Researchers assessed the prevalence of diagnoses and treatment for childhood mental health problems based on data from the 2016 National Survey of Children’s Health, a nationally representative parent-proxy survey of U.S. kids under 18 years old.
Parents responded to a prompt: “Has a doctor or other health care provider EVER told you that this child has” a mental health disorder. “If yes, does this child CURRENTLY have the condition?”
Then, the survey also asked parents who reported a mental health condition: “During the past 12 months, has this child received any treatment or counseling from a mental health professional (including) psychiatrists, psychologists, psychiatric nurses, and clinical social workers?”

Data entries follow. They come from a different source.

(* ===== verification/ResumableProps.v ===== *)
(** * Resumable stream: the theorems

    What the two endpoints guarantee together, over every schedule, carrier
    failure and sequence of calls ([sysRun] from [initSystem]), and what one
    endpoint guarantees against any peer ([Reaches] from [initEndpoint]).

    The system is executable; the schedules of [ResumableRuns] drive it, and serve as inputs of
    the theorems about every run.  [attach] sets up the first carrier the way
    [AttachInitial] does, [transfer] moves two bytes and closes the direction. *)
From S2P Require Import Prelude.
From S2P Require Import Sha256.
From S2P Require Import Codec.
From S2P Require Import ResumableWire.
From S2P Require Import ResumableConn.
From S2P Require Import ResumableInv.
From S2P Require Import ResumableSafety.
From S2P Require Import ResumableView.
From S2P Require Import ResumableSystem.
From S2P Require Import ResumablePipe.
From S2P Require Import ResumableEpoch.

Module ResumableRuns.
Definition demoDigest : list byte := replicate 32 Byte.x01.
Definition demoID (n : byte) : CarrierID := replicate 16 n.
Definition demoInit : System := initSystem 65536 65536 demoDigest.

(** Run goroutine [i] of side [s]: a section, or a write that succeeds. *)
Definition go (s : Side) (i : nat) : SysAction := SAct s (ARun i IoNone).
Definition wr (s : Side) (i : nat) : SysAction := SAct s (ARun i (IoWrite None)).

(** Receive a frame on carrier [p] and process it. *)
Definition rd (s : Side) (i : nat) (p : Ref) : list SysAction :=
  [SRecv s i p; go s i; go s i; go s i].

(** [PrepareCarrier] and [AcceptCarrier] on carrier [p], run by goroutines [i]
    and [j]. *)
Definition prepare (p : Ref) (k : CarrierID) (i j : nat) : list SysAction :=
  [SDial p; SAct SideI (ACall (PrepStart p)); SAct SideR (ACall (AccStart p));
   SAct SideI (ARun i (IoRandom (Ok k))); wr SideI i; go SideR j; SRecv SideR j p; go SideR j;
   wr SideR j; go SideR j; SRecv SideI i p; go SideI i; go SideI i].

(** [PromoteCarrier] (goroutine [i]) with the readers [ri] and [rj] of the carrier. *)
Definition promoteRun (p : Ref) (h : CarrierHandle) (i ri rj : nat) : list SysAction :=
  [SAct SideI (ACall (PromStart h)); go SideI i; wr SideI i] ++
  rd SideR rj p ++ [wr SideR rj] ++ rd SideI ri p ++ [go SideI i; go SideI i].

Definition attach : list SysAction :=
  prepare 0 (demoID Byte.x07) 2 2 ++ promoteRun 0 (mkHandle (demoID Byte.x07) 1) 4 3 3 ++
  [wr SideI 5; go SideI 5] ++ rd SideR 3 0.

Definition transfer : list SysAction :=
  [SAct SideI (AWrite (bytes "hi")); go SideI 5; wr SideI 5] ++ rd SideR 3 0 ++
  [SAct SideR (ARead 10); go SideR 1; wr SideR 1; go SideR 1] ++ rd SideI 3 0.

Definition finish : list SysAction :=
  [SAct SideI ACloseWrite; go SideI 5; wr SideI 5; go SideI 5] ++ rd SideR 3 0 ++
  [SAct SideR (ARead 10); wr SideR 5] ++ rd SideI 3 0.

(** The state a schedule leads to. *)
Definition after (acts : list SysAction) : System := default demoInit (sysRun demoInit acts).

Definition completes (acts : list SysAction) : bool :=
  match sysRun demoInit acts with Some _ => true | None => false end.

Lemma after_run acts : completes acts = true -> sysRun demoInit acts = Some (after acts).
Proof. unfold completes, after. by destruct (sysRun demoInit acts). Qed.
End ResumableRuns.
Import ResumableRuns.

(** What [New] accepts as [Config.WindowBytes]. *)
Definition windowOk (w : Z) : bool := (maximumFrame <=? w) && (w <=? 67108864).

Section runs.
Variables (wi wr : Z) (dig : list byte).
Hypothesis (Hwi : windowOk wi = true) (Hwr : windowOk wr = true) (Hdig : length dig = 32%nat).

Lemma run_inv acts w : sysRun (initSystem wi wr dig) acts = Some w -> sys_inv w.
Proof.
  intros H. eapply SysReach_inv; [by eapply sysRun_reach|].
  unfold windowOk in *. bool_hyps. apply init_inv; [lia|lia|done].
Qed.

Lemma pipe_run_from s acts : forall w w',
  sys_inv w -> sysRun w acts = Some w' -> pipe_run (pipeOf s w) (labels s w acts) (pipeOf s w').
Proof.
  induction acts as [|a acts IH]; simpl; intros w w' I H; [injection H as <-; constructor|].
  destruct (sysActionValid w a) eqn:Ev; [|done]. destruct (sysExec w a) as [| |w1] eqn:Es; try done.
  econstructor; [by apply sysExec_pipe|]. apply IH; [|done].
  eapply sysExec_inv; eauto using sysActionValid_spec.
Qed.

A few states stood out for having high proportions of children with mental health disorders and high proportions of untreated kids: Alabama, Mississippi, Oklahoma, and Utah.

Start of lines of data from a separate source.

Definition Acknowledged (id : string) (h : History) : Z * bool :=
  match acks h !! id with Some n => (n, true) | None => (0, false) end.

Definition Bounds (h : History) : Z * Z * Z := (earliest h, latest h, hbytes h).

(** ** The window invariant *)

(** Contiguous events from [a] to [b]. *)
Fixpoint chain (a : Z) (es : list Event) (b : Z) : Prop :=
  match es with
  | [] => a = b
  | e :: rest =>
      StartSequence e = a /\ EndSequence e = a + len (Data e) /\ chain (EndSequence e) rest b
  end.

Definition contentOf (es : list Event) : list byte := concat (map Data es).
Definition content (h : History) : list byte := contentOf (live h).

(** Everything but the bound, which [compactLocked] restores. *)
Record loose_wf (h : History) : Prop := {
  hw_head : 0 <= head h <= len (events h);
  hw_chain : chain (earliest h) (live h) (latest h);
  hw_bytes : hbytes h = len (content h);
  hw_low : 0 <= earliest h;
  hw_high : latest h <= maxUint64;
  hw_max : 0 < maxBytes h <= maxUint64
}.

Definition hist_wf (h : History) : Prop := loose_wf h /\ hbytes h <= maxBytes h.

Lemma contentOf_app a b : contentOf (a ++ b) = contentOf a ++ contentOf b.
Proof. unfold contentOf. by rewrite map_app, concat_app. Qed.

Lemma chain_len a es b : chain a es b -> b = a + len (contentOf es).
Proof.
  revert a. induction es as [|e es IH]; simpl; intros a H.
  - change (len (contentOf [])) with 0. lia.
  - destruct H as (_ & E & H). apply IH in H. unfold contentOf in *. simpl. rewrite len_app. lia.
Qed.

Lemma chain_app a es fs b : chain a (es ++ fs) b <-> exists m, chain a es m /\ chain m fs b.
Proof.
  revert a. induction es as [|e es IH]; simpl; intros a.
  - split; [eauto|]. by intros (m & -> & H).
  - rewrite IH. split.
    + intros (E1 & E2 & m & H1 & H2). eauto.
    + intros (m & (E1 & E2 & H1) & H2). eauto.
Qed.

Lemma loose_len h : loose_wf h -> len (content h) = latest h - earliest h.
Proof. intros W. pose proof (chain_len _ _ _ (hw_chain _ W)). unfold content. lia. Qed.

(** ** Compaction *)
Lemma live_head h : loose_wf h -> head h < len (events h) ->
  exists e rest, live h = e :: rest /\ nth (Z.to_nat (head h)) (events h) zeroEvent = e /\
    zdrop (head h + 1) (<[Z.to_nat (head h) := zeroEvent]> (events h)) = rest.
Proof.
  intros W Hlt. destruct (hw_head _ W) as [H0 H1]. unfold live, zdrop, len in *.
  destruct (lookup_lt_is_Some_2 (events h) (Z.to_nat (head h))) as [e He]; [lia|].
  exists e, (drop (S (Z.to_nat (head h))) (events h)). split; [by apply drop_S|].
  split; [by apply nth_lookup_Some|].
  replace (Z.to_nat (head h + 1)) with (S (Z.to_nat (head h))) by lia.
  by rewrite drop_insert_lt by lia.
Qed.

(** What [compactLoop] drops. *)
Record compacts (h h' : History) : Prop := {
  co_wf : loose_wf h';
  co_latest : latest h' = latest h;
  co_max : maxBytes h' = maxBytes h;
  co_acks : acks h' = acks h;
  co_dropped : exists d, live h = d ++ live h' /\ store h' = ReleaseAll d (store h) /\
    (forall e d0, d = d0 ++ [e] -> maxBytes h < len (Data e) + len (content h'))
}.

Poor children and kids with a single mother were about 40 percent more likely to have a mental health problem than children from more affluent households or with two parents at home, the study also found.
The study wasn’t a controlled experiment designed to prove whether or how specific factors might directly impact how many kids are diagnosed or treated for mental health disorders.
Many things may play a role in the varying rates of diagnosis and treatment, Whitney said. These include differences between states in the affordability and accessibility of mental health care for kids as well as distinct local or regional levels of stigma around these conditions.
Individual patient and family characteristics probably also play a role, Whitney added.
If anything, the current study probably underestimates the scope of the problem, said Katherine Lamparyk, a pediatric psychologist at Cleveland Clinic Children’s Hospital in Ohio who wasn’t involved in the study.
“These estimates do not account for the children that were never seen by any health professionals or were never diagnosed in the first place,” added Lamparyk.
“In today’s age of 15 minute primary care appointments, it is likely that many of these diagnoses are overlooked in a standard well-child visit,” Lamparyk said by email.
It’s very unlikely that children diagnosed with mental health disorders aren’t in treatment because they no longer need it, Lamparyk added.
Instead, it’s more likely that there are too few providers where they live, that their families can’t afford care, or that families don’t think treatment is useful or make decisions informed by stigma surrounding mental illness, Lamparyk said.
“Mental health diagnosis is just part of a larger picture of our overall health and well-being and tied to most, if not all, other aspects of general health and well-being,” Lamparyk said. “Unfortunately, it is not always recognized or (understood) this way by individuals or insurance companies.”